The pledge is designed to tap into what the department store chain is billing as the “moments economy”, as Britons spend smaller amounts on enjoying day-to-day life – from hosting a dinner party to celebrating a dog’s birthday – rather than splurging on set-piece events such as foreign holidays.
The retailer’s annual How we shop, live and look report, published on Monday, finds Britons largely put their lockdown lifestyles behind them over the past 12 months, as work and social lives gradually returned to normal.
Women abandoned the comfort of velour tracksuits and sports bras, with sales of underwire bras and shapewear up sharply, and demand for blazers rising by 75%.
Sales of ironing boards increased by nearly a fifth and “wave-styler” hair appliances were up by 28%. Sales of smart menswear also rose by 60%.
The return of the commute also featured prominently, sending demand for laptop bags and travel mugs up by a fifth and 65% respectively.
The retailer has also stopped selling wall-mounted desks, while having less time for lockdown hobbies led to sales of bread bins tumbling by 42%, as the sourdough love affair faded.
With weddings, festivals and family gatherings back on, sales of occasion hats soared by 168%, while demand for champagne flutes and wine glasses surged by 88%. Jigsaw puzzles also suffered from the return to business as usual, with sales plunging by nearly 70%.
Among the major fashion trends is the rise of baggier boyfriend jeans, up by 85%, signalling a move away from skinny jeans after two years of leisurewear.
But Britons’ newfound love for outdoor swimming has turned upmarket changing robes into a high-street trend, with sales of the gowns, made by brands such as Dryrobe, doubling.
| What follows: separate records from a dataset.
(* ===== verification/ClusterRound.v ===== *)
(** * A round of the whole network

    The nodes of a config that are up, composed: the leader's trigger, the prices,
    the price fix, the proofs and the submission, each message handled by every
    node in an order of its own, then the data access layer and the reporter.  Where
    nodes are missing the timers of the round take the place of their messages.

    The four message types use four tables of a node, so that what a node makes
    of the messages and timers of one type does not depend on how they interleave
    with the others.  Module [Strata] shows this for one node and any list of
    messages and timers, one type after the other; module [Cluster] puts the nodes
    together. *)

From S2P Require Import Prelude Errors Calculator Wire Raft Aggregator Rounds RoundsLive Text Signing Collector Reporter Pipeline.
Import Raft Calculator Aggregator Pruning Sections Complete.

Local Open Scope Z_scope.

Module Strata.

(** What a node sends to the topic. *)
Definition net_of (e : aeffect) : option Message := match e with Net m => Some m | _ => None end.
Definition nets (out : list aeffect) : list Message := omap net_of out.
Definition of_type (T : string) (l : list Message) : list Message := filter (fun m => Type_ m = T) l.

(** A message without the time it was sent. *)
Definition content (m : Message) : string * string * RawMessage := (Type_ m, SentFrom m, Data m).
(** The renewal loop never panics, whatever it meets, and the key a node signs
    with is always the one it started with or one the chain has accepted. *)
Theorem renewed_key_accepted E ticks s db :
  Forall newPk_consistent (E :: ticks) ->
  exists s' db', autoRenew E ticks s db = Some (s', db') /\
    (PK s' = PK s \/ exists E', In E' (E :: ticks) /\ accepted E' (PK s')).
Proof.
  unfold autoRenew. generalize (E :: ticks). intros Es Hall. revert s db.
  induction Hall as [|E' Es HE _ IH]; intros s db; [by exists s, db; split; [|left]|]. simpl.
  assert (Htot : is_Some (CheckAndUpdateSignerPK E' s db)) by apply CheckAndUpdateSignerPK_total.
  destruct Htot as [[[s1 db1] err] Hc]. rewrite Hc. simpl.
  destruct (IH s1 db1) as (s' & db' & Hr & Hk). exists s', db'. split; [done|].
  destruct Hk as [Hk|(E2 & Hin & Ha)]; [|right; exists E2; by split; [right|]].
  destruct (check_key _ _ _ _ _ _ HE Hc) as [Hs|Ha]; [left; congruence|].
  right. exists E'. rewrite Hk. by split; [left|].
Qed.

Context (keystream_length : forall key iv n, length (keystream key iv n) = n)
  (keystream_bytes : forall key iv n, Forall (fun b : Z => 0 <= b < 256) (keystream key iv n)).

(** Sixteen random bytes were read. *)
Definition sixteen (r : res (list Z)) : Prop :=
  exists b, r = Ok b /\ length b = 16%nat /\ Forall (fun x : Z => 0 <= x < 256) b.

(** What is stored is loaded again. *)
Lemma LoadSignerPk_StoreSignerPk E E' pk db db' :
  sixteen (rand_iv E) -> sixteen (rand_salt E) -> dbReadError E' = None ->
  StoreSignerPk E pk db = (db', None) -> LoadSignerPk E' db' = Some (Ok (TrimPrefix pk "0x")).
Proof.
  intros (iv & Hiv & Liv & Biv) (salt & Hsalt & Lsalt & Bsalt) Hread Hst. unfold StoreSignerPk in Hst.
  rewrite Hiv, Hsalt in Hst. destruct (Encrypt _ _ pk) as [enc|] eqn:Henc; [|done].
  destruct (dbError E); [done|]. simplify_eq.
  eapply (Decrypt_Encrypt_lemma scrypt_Key keystream ENCRYPT_PASSWORD keystream_length keystream_bytes) in Henc as Hdec;
    [|done..]. unfold LoadSignerPk. rewrite Hread. simpl. case_bool_decide as He; [|by rewrite Hdec].
  exfalso. subst enc. unfold EncryptText in Henc. destruct (scrypt_Key _ _); [|done].
  assert (forall a b : string, a +:+ b = "" -> a = "") as Happ by (intros [] ?; done).
  assert (EncodeToString iv = "") as Hnil by (eapply Happ; by injection Henc).
  apply (f_equal chars) in Hnil. unfold EncodeToString in Hnil. rewrite chars_text in Hnil.
  apply (f_equal length) in Hnil. rewrite length_hex in Hnil. simpl in Hnil. lia.
Qed.

(** A node that is started with a stored key uses it. *)
Lemma NewSigner_stored E config secret contract db newPK hex :
  pk config = "" -> LoadSignerPk E db = Some (Ok hex) -> hex <> "" -> TrimPrefix hex "0x" = hex ->
  HexToECDSA hex = Ok newPK -> NewChainHelper E = None -> contract <> "" ->
  NewSigner E config secret contract db =
    Some (Ok (mkSigner newPK (Some hex) contract None (cfg_interval config) (cfg_threshold config)), db).
Proof.
  intros Hc Hl Hne Htrim Hhex Hn Hco. unfold NewSigner, getSignerPk. rewrite Hc. simpl.
  rewrite Hl. simpl. rewrite (bool_decide_eq_false_2 (hex = "")) by done. simpl.
  unfold StringToPk. rewrite !Htrim, Hhex, Hn. by rewrite bool_decide_eq_false_2.
Qed.

(** After a renewal that reports success the new key is in use, and a node
    restarted from the database comes back with it; but when the chain has
    accepted the new key and the next call (the new client or the expiration)
    fails, the renewal reports an error, the node signs with the new key, and
    the database still holds the old one, which is what a restart loads. *)
Theorem renew_persistence E newPK newPkHex s db s' db' err :
  sixteen (rand_iv E) -> sixteen (rand_salt E) ->
  newPkHex <> "" -> TrimPrefix newPkHex "0x" = newPkHex -> HexToECDSA newPkHex = Ok newPK ->
  Renew E newPK newPkHex s db = (s', db', err) ->
  (err = None ->
   PK s' = newPK /\ updateOracle E (PubkeyToAddress (Public newPK)) = None /\
   forall E' config secret contract,
     pk config = "" -> contract <> "" -> dbReadError E' = None -> NewChainHelper E' = None ->
     NewSigner E' config secret contract db' =
       Some (Ok (mkSigner newPK (Some newPkHex) contract None (cfg_interval config) (cfg_threshold config)), db')) /\
  (updateOracle E (PubkeyToAddress (Public newPK)) = None ->
   is_Some (NewChainHelper E) \/ (forall ts, readExpiration E (PubkeyToAddress (Public newPK)) <> Ok (Some ts)) ->
   is_Some err /\ PK s' = newPK /\ db' = db).
Proof.
  intros Hiv Hsalt Hne Htrim Hhex Hr. unfold Renew, StringPkToAddress, StringToPk in Hr. rewrite Htrim, Hhex in Hr.
  destruct (updateOracle E _) as [e|]; [simplify_eq; by split|].
  destruct (NewChainHelper E) as [e|].
  { simplify_eq. simpl. split; [done|]. intros _ _. split; [by eexists|done]. }
  unfold LoadExpiration in Hr. simpl in Hr.
  destruct (readExpiration E (PubkeyToAddress (Public newPK))) as [[ts|]|e] eqn:Hread.
  - destruct (StoreSignerPk E newPkHex db) as [db1 err1] eqn:Hst. simplify_eq. simpl. split.
    + intros ->. split_and!; [done|done|]. intros E' config secret contract Hc Hco Hrd Hn.
      apply NewSigner_stored; try done. rewrite <- Htrim. by eapply LoadSignerPk_StoreSignerPk.
    + intros _ [[? ?]|Hno]; [done|]. by destruct (Hno ts).
  - simplify_eq. simpl. split; [done|]. intros _ _. split; [by eexists|done].
  - simplify_eq. simpl. split; [done|]. intros _ _. split; [by eexists|done].
Qed.
End signer.

(** Witness: a renewal after which the new client cannot be made, and one that
    succeeds and is found again after a restart. *)
Definition w_senv (helper : option error) : @SEnv toy_crypto :=
  @mkSEnv toy_crypto 0 (Ok (2, "ab")) (fun _ => None) helper (fun _ => Ok (Some 10)) None None
    (Ok (replicate 16 1)) (Ok (replicate 16 2)).
Definition w_scrypt (p : string) (salt : list Z) : res (list Z) := Ok salt.
Definition w_stream (key iv : list Z) (n : nat) : list Z := replicate n 7.
Definition w_signer : @Signer toy_crypto := @mkSigner toy_crypto 1 None "0xc" None 0 0.

Lemma w_stream_length key iv n : length (w_stream key iv n) = n.
Proof. apply length_replicate. Qed.
Lemma w_stream_bytes key iv n : Forall (fun b : Z => 0 <= b < 256) (w_stream key iv n).
Proof. apply Forall_replicate. lia. Qed.
Lemma w_sixteen b : 0 <= b < 256 -> sixteen (Ok (replicate 16 b)).
Proof. intros Hb. exists (replicate 16 b). split_and!; [done|done|by apply Forall_replicate]. Qed.

Lemma renew_persistence_witness :
  (exists s' err,
    @Renew toy_crypto w_scrypt w_stream "pw" (w_senv (Some DeadlineExceeded)) 2 "ab" w_signer (mkDb "old")
      = (s', mkDb "old", err) /\ is_Some err) /\
  exists s' db',
    @Renew toy_crypto w_scrypt w_stream "pw" (w_senv None) 2 "ab" w_signer (mkDb "old") = (s', db', None) /\
    @NewSigner toy_crypto w_scrypt w_stream "pw" (w_senv None) (mkSignerConfig "" 0 0) "" "0xc" db'
      = Some (Ok (@mkSigner toy_crypto 2 (Some "ab") "0xc" None 0 0), db').
Proof.
  split.
  - destruct (@Renew toy_crypto w_scrypt w_stream "pw" (w_senv (Some DeadlineExceeded)) 2 "ab" w_signer (mkDb "old"))
      as [[s' db'] err] eqn:Hr.
    destruct (@renew_persistence toy_crypto w_scrypt w_stream "pw" w_stream_length w_stream_bytes
      (w_senv (Some DeadlineExceeded)) 2 "ab" w_signer (mkDb "old") s' db' err) as [_ H];
      [by apply w_sixteen..|done|done|done|done|].
    destruct H as (He & _ & ->); [done|left; by eexists|]. by exists s', err.
  - destruct (@Renew toy_crypto w_scrypt w_stream "pw" (w_senv None) 2 "ab" w_signer (mkDb "old"))
      as [[s' db'] err] eqn:Hr.
    assert (err = None) as Herr by (vm_compute in Hr; by simplify_eq).
    destruct (@renew_persistence toy_crypto w_scrypt w_stream "pw" w_stream_length w_stream_bytes
      (w_senv None) 2 "ab" w_signer (mkDb "old") s' db' err) as [H _];
      [by apply w_sixteen..|done|done|done|done|].
    destruct (H Herr) as (_ & _ & Hnew). exists s', db'. rewrite <- Herr. split; [done|]. by apply Hnew.
Defined.

End Signer.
The research also highlights the rise of the Netflix party, with a quarter of Britons inviting friends and family over to watch something during the past year. And the Lionesses’ victory at the European Championship in July sent searches for football boots and sports bras soaring on the John Lewis website.
The second series of Bridgerton helped corset sales rise by a fifth, while the new Barbie movie, starring Margot Robbie, has inspired a “Barbiecore” trend. Sales of pink lipstick and clothing have increased by 83% and 22% respectively, leaving “no question as to what the colour of 2022 would be”, the retailer said.
Last month, John Lewis retired the 97-year-old “never knowingly undersold” price pledge, which had become a hindrance in an online world, and said it will instead focus on “everyday quality and value”.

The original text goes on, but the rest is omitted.